The text says that OAS is useless in analyzing speculative-grade bonds “because default risk is excluded from the calculation”. (Reading 29 eoc question #26.) This doesnt make sense to me. Isnt oas basically the credit-risk spread of a bond, calculated by removing the portion of the actual spread that is due to the built-in option? That is, I thought the whole point of oas was to calculate the spread as if the bond didn`t have an option. Since high yield corporate bonds are the most likely to be callable, OAS seems very relevant to me in assessing their default risk. Is my understanding of oas incorrect?

yeah–their comment doesnt make sense…is there something else you are missing? dont have cfa books with me at the office. oas doesnt remove default risk

yeah I came accross this last night in CFA EOC and got it wrong. I went to the section and re-read and it made no sense to me. glad I wasn’t the only one.

Ok, then ill assume im not missing anything important. Thanks.

Makes no sense… And it isn’t in CFAI Errata… Found a good definition… Option-Adjusted Spread (OAS) Definition Option-adjusted spread (OAS) is the spread relative to a risk-free interest rate, usually measured in basis points (bp), that equates the theoretical present value of a series of uncertain cash flows of an instrument to its current market price. OAS can be viewed as the compensation an investor receives for assuming a variety of risks (e.g. liquidity premium, default risk, model risk), net of the cost of any embedded options.

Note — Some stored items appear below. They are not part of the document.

(* ===== verification/Keyboard.v ===== *)
(** * Keyboard and shell, [src/src/drivers/keyboard.c]

    The interrupt handler puts scancodes into a ring buffer; the shell's idle loop
    takes them out, decodes them, edits a line and runs it as a command. *)

From stdpp Require Import strings.
From S2P Require Import Prelude Mem CString Kmem Printf.

(** ** The ring buffer *)

Definition KBD_BUF : Z := 128.

Record ring := Ring { kbd_buf : list Z; kbd_head : Z; kbd_tail : Z }.

(** [keyboardhandler], with the byte read from port 0x60. *)
Definition keyboardhandler (r : ring) (sc : Z) : ring :=
  let next := (kbd_head r + 1) mod KBD_BUF in
  if negb (next =? kbd_tail r)
  then Ring (<[Z.to_nat (kbd_head r) := sc]> (kbd_buf r)) next (kbd_tail r)
  else r.

(** One round of the loop of [keyboard_poll] in the two steps between which an
    interrupt can come: reading the slot, then moving the tail. *)
Definition poll_read (r : ring) : option Z :=
  if negb (kbd_tail r =? kbd_head r) then kbd_buf r !! Z.to_nat (kbd_tail r) else None.
Definition poll_advance (r : ring) : ring :=
  Ring (kbd_buf r) (kbd_head r) ((kbd_tail r + 1) mod KBD_BUF).

(** The ring as the static initialisation leaves it. *)
Definition ring_init : ring := Ring (replicate 128 0) 0 0.

(** ** Key codes *)

Definition UNKNOWN : Z := 256.
Definition ESC : Z := 257.
Definition CTRL : Z := 258.
Definition LSHFT : Z := 259.
Definition RSHFT : Z := 260.
Definition ALT : Z := 261.
Definition F1 : Z := 262.
Definition F2 : Z := 263.
Definition F3 : Z := 264.
Definition F4 : Z := 265.
Definition F5 : Z := 266.
Definition F6 : Z := 267.
Definition F7 : Z := 268.
Definition F8 : Z := 269.
Definition F9 : Z := 270.
Definition F10 : Z := 271.
Definition F11 : Z := 272.
Definition F12 : Z := 273.
Definition SCRLCK : Z := 274.
Definition HOME : Z := 275.
Definition UP : Z := 276.
Definition LEFT : Z := 277.
Definition RIGHT : Z := 278.
Definition DOWN : Z := 279.
Definition PGUP : Z := 280.
Definition PGDOWN : Z := 281.
Definition END : Z := 282.
Definition INS : Z := 283.
Definition DEL : Z := 284.
Definition CAPS : Z := 285.
Definition NUMLCK : Z := 288.

(** Backspace, tab, newline, backslash and the two quotes are written by code. *)
Definition lowercase : list Z :=
  [UNKNOWN; ESC] ++ chars "1234567890-=" ++ [8; 9] ++ chars "qwertyuiop[]" ++ [10; CTRL] ++
  chars "asdfghjkl;" ++ [39] ++ chars "`" ++ [LSHFT; 92] ++ chars "zxcvbnm,./" ++ [RSHFT; 42; ALT; 32; CAPS] ++
  [F1; F2; F3; F4; F5; F6; F7; F8; F9; F10; NUMLCK; SCRLCK; HOME; UP; PGUP; 45; LEFT; UNKNOWN; RIGHT; 43; END;
   DOWN; PGDOWN; INS; DEL; UNKNOWN; UNKNOWN; UNKNOWN; F11; F12] ++ replicate 39 UNKNOWN.

Definition uppercase : list Z :=
  [UNKNOWN; ESC] ++ chars "!@#$%^&*()_+" ++ [8; 9] ++ chars "QWERTYUIOP{}" ++ [10; CTRL] ++
  chars "ASDFGHJKL:" ++ [34] ++ chars "~" ++ [LSHFT; 124] ++ chars "ZXCVBNM<>?" ++ [RSHFT; 42; ALT; 32; CAPS] ++
  [F1; F2; F3; F4; F5; F6; F7; F8; F9; F10; NUMLCK; SCRLCK; HOME; UP; PGUP; 45; LEFT; UNKNOWN; RIGHT; 43; END;
   DOWN; PGDOWN; INS; DEL; UNKNOWN; UNKNOWN; UNKNOWN; F11; F12] ++ replicate 39 UNKNOWN.

(** ** Running a line *)

Inductive command := Clear | Reboot | Shutdown | Ls | Help.

(** The table: name, help text and the function to call. *)
Definition commands : list (list Z * list Z * command) :=
  [(chars "clear", chars "clear the screen", Clear); (chars "reboot", chars "restart the machine", Reboot);
   (chars "shutdown", chars "power off", Shutdown); (chars "ls", chars "list files", Ls);
   (chars "help", chars "list commands", Help)].

(** [cmd_help]: one [kprintf] per entry of the table. *)
Definition cmd_help (fuel : nat) (stack : mem) : option (list kpend) :=
  mapM (fun e : list Z * list Z * command =>
    kprintf fuel stack (const (chars "  %s - %s" ++ [10]), 0) [VStr (const e.1.1, 0); VStr (const e.1.2, 0)]) commands.

(** The calls the shell makes, in order: text echoed to the console, a command run
    with its [argv], the "Unknown command" message about a word.  The pointers are
    offsets in the line buffer, which an event shows as it is at the call. *)
Inductive event := Echo (l : list Z) | Run (c : command) (line : mem) (argv : list Z) | Unknown (line : mem) (word : Z).

(** The line buffer has 100 bytes, so no scan of it takes more than 101 rounds. *)
Definition LINE_FUEL : nat := 101.

Definition skip_spaces (m : mem) (s : Z) : option (mem * Z) :=
  wloop LINE_FUEL (fun p : mem * Z =>
    let (m, s) := p in
    if ld8 m s =? 32 then inr (st8 m s 0, s + 1) else inl (m, s)) (m, s).

Definition word_end (m : mem) (s : Z) : option Z :=
  wloop LINE_FUEL (fun s => if truthy (ld8 m s) && negb (ld8 m s =? 32) then inr (s + 1) else inl s) s.

(** The outer loop: [argv] so far. *)
Fixpoint tokenise (fuel : nat) (m : mem) (s : Z) (argv : list Z) : option (mem * list Z) :=
  match fuel with
  | O => None
  | S fuel' =>
      if truthy (ld8 m s) && (length argv <? 16)%nat then
        '(m, s) ← skip_spaces m s;
        if negb (truthy (ld8 m s)) then Some (m, argv)
        else e ← word_end m s; tokenise fuel' m e (argv ++ [s])
      else Some (m, argv)
  end.

(** The loop over the table. *)
Fixpoint find_command (m : mem) (word : Z) (cs : list (list Z * list Z * command)) : option (option command) :=
  match cs with
  | [] => Some None
  | (name, _, c) :: cs' =>
      r ← strcmp2 LINE_FUEL m word (const name) 0;
      if r =? 0 then Some (Some c) else find_command m word cs'
  end.

Definition run_line (m : mem) (s : Z) : option (mem * list event) :=
  '(m, argv) ← tokenise 17 m s [];
  match argv with
  | [] => Some (m, [])
  | w :: _ =>
      o ← find_command m w commands;
      Some (m, [match o with Some c => Run c m argv | None => Unknown m w end])
  end.

(** ** The line editor *)

(** [line] is at address 0 of its own memory. *)
Record kbd := Kbd {
  shift_down : bool;
  caps_lock : bool;
  extended : bool;
  line : mem;
  line_len : Z }.

Definition set_line (k : kbd) (m : mem) (n : Z) : kbd := Kbd (shift_down k) (caps_lock k) (extended k) m n.

Definition prompt : list Z := chars "tusos-->".

Definition line_input (k : kbd) (ch : Z) : option (kbd * list event) :=
  if ch =? 10 then
    '(m, es) ← run_line (st8 (line k) (line_len k) 0) 0;
    Some (set_line k m 0, [Echo [10]] ++ es ++ [Echo prompt])
  else if ch =? 8 then
    if truthy (line_len k) then Some (set_line k (line k) (line_len k - 1), [Echo [8; 32; 8]]) else Some (k, [])
  else if line_len k <? 100 - 1 then
    Some (set_line k (st8 (line k) (line_len k) ch) (line_len k + 1), [Echo [ch]])
  else Some (k, []).

(** ** Decoding *)

Definition handle_scancode (k : kbd) (raw : Z) : option (kbd * list event) :=
  if raw =? 224 then Some (Kbd (shift_down k) (caps_lock k) true (line k) (line_len k), [])
  else
    let ext := extended k in
    let k := Kbd (shift_down k) (caps_lock k) false (line k) (line_len k) in
    if ext then Some (k, [])
    else
      let released := truthy (raw &&& 128) in
      let code := raw &&& 127 in
      key ← lowercase !! Z.to_nat code;
      if (key =? LSHFT) || (key =? RSHFT)
      then Some (Kbd (negb released) (caps_lock k) false (line k) (line_len k), [])
      else if key =? CAPS
      then Some (Kbd (shift_down k) (if released then caps_lock k else negb (caps_lock k)) false (line k) (line_len k), [])
      else if released || (127 <? key) then Some (k, [])
      else
        let letter := (97 <=? key) && (key <=? 122) in
        let upper := xorb (shift_down k) (caps_lock k && letter) in
        up ← uppercase !! Z.to_nat code;
        line_input k (u8 (if upper then up else key)).

Definition kbd_init : kbd := Kbd false false false (fun _ => 0) 0.

(** [keyboard_poll]: take scancodes out until the buffer is empty; [fuel] bounds
    the number taken.  The answer holds the events in order. *)
Fixpoint keyboard_poll (fuel : nat) (r : ring) (k : kbd) (acc : list event) : option (ring * kbd * list event) :=
  match fuel with
  | O => None
  | S fuel' =>
      if negb (kbd_tail r =? kbd_head r) then
        sc ← kbd_buf r !! Z.to_nat (kbd_tail r);
        '(k, es) ← handle_scancode k sc;
        keyboard_poll fuel' (poll_advance r) k (acc ++ es)
      else Some (r, k, acc)
  end.

(** [keyboard_idle]: poll, and sleep for a tick when nothing is waiting; the answer
    says whether it sleeps. *)
Definition keyboard_idle (fuel : nat) (r : ring) (k : kbd) : option (ring * kbd * list event * bool) :=
  '(r, k, es) ← keyboard_poll fuel r k [];
  Some (r, k, es, kbd_tail r =? kbd_head r).

(** [slice], with the string in the heap's memory; NULL is 0. *)
Definition slice (h : kheap) (str start end_ : Z) : option (kheap * Z) :=
  let len := u64 (end_ - start) in
  '(h, result) ← kmalloc h (u64 (len + 1));
  if result =? 0 then Some (h, 0)
  else
    let m := memcpy (kmem h) result (str + start) len in
    Some (with_mem h (st8 m (result + len) 0), result).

I think what they are getting at is that speculative grade debt, where there is a reasonable likelihood of default, trades on a dollar price basis, not a spread basis. In this case, OAS is not an applicable method of analyzing the relative value of the bond. For example, when default is likely it is not uncommon to see 5yr and 10yr bonds (of the same credit) trading at the same dollar price with very different yields. This is because investors are betting on recovery payouts that are usually equal for all bonds holders regardless of maturity.